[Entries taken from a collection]
______
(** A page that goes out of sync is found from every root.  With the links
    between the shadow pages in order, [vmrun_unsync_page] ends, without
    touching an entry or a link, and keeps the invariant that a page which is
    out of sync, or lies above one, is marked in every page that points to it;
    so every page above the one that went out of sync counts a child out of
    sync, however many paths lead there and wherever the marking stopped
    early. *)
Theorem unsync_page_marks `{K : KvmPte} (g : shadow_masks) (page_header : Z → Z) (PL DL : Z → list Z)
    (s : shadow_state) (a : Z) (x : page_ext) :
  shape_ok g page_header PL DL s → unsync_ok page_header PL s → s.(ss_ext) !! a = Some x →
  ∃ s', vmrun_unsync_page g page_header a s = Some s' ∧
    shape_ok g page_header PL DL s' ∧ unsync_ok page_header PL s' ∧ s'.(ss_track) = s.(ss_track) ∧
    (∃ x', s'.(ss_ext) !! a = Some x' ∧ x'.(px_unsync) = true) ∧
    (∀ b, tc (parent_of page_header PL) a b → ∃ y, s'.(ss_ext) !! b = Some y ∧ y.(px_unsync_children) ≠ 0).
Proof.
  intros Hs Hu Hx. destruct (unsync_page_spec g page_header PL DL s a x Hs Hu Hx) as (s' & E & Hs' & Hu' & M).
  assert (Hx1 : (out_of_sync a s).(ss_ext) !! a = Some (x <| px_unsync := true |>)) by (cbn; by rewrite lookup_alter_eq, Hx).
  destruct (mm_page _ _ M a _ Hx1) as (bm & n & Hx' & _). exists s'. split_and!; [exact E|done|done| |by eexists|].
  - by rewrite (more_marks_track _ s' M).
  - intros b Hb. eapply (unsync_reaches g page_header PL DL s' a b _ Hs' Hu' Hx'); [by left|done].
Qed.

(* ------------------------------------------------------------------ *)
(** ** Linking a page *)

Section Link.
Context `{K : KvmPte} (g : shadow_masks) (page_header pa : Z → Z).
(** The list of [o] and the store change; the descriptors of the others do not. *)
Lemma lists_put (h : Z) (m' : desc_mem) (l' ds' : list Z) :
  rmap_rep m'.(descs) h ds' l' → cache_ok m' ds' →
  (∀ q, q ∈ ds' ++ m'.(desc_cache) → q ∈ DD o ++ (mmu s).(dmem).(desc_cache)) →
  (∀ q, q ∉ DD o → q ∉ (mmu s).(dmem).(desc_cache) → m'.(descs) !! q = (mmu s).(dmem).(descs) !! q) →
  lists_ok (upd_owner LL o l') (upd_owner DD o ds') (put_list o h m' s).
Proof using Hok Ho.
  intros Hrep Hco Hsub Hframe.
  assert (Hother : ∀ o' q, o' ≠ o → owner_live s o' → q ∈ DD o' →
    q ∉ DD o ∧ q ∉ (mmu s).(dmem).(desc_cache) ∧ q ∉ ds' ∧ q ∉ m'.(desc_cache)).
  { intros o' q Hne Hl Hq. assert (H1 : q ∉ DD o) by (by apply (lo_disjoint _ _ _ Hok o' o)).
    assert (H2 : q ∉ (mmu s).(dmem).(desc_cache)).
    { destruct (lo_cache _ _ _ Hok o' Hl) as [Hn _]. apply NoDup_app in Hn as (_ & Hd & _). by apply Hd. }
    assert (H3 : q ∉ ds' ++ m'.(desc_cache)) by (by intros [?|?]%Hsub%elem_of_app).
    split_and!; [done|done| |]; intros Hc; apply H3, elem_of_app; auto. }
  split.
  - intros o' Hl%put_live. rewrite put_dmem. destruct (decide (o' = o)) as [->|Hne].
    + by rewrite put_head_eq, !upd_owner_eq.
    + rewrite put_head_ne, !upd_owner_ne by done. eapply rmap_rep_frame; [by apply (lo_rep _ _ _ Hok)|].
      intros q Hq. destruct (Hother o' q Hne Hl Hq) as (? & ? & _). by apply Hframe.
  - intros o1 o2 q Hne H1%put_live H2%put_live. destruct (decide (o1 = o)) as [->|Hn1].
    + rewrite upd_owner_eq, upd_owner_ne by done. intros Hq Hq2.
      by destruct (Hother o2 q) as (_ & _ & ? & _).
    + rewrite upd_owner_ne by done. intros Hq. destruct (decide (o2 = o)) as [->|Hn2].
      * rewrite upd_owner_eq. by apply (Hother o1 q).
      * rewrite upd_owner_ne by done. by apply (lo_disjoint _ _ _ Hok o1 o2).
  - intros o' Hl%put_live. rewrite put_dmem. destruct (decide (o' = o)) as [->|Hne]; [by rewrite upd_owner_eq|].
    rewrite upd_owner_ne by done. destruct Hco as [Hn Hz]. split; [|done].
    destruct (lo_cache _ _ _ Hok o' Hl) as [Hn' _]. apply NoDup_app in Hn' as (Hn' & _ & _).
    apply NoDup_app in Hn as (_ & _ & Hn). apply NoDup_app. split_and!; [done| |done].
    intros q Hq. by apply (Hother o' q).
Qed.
______
_TO DO_
Beginning with the first line of the entries, repeat each line exactly until you have reproduced the one containing "out of sync, or", and add nothing further.

_FINISHED TASK_
(** A page that goes out of sync is found from every root.  With the links
    between the shadow pages in order, [vmrun_unsync_page] ends, without
    touching an entry or a link, and keeps the invariant that a page which is
    out of sync, or lies above one, is marked in every page that points to it;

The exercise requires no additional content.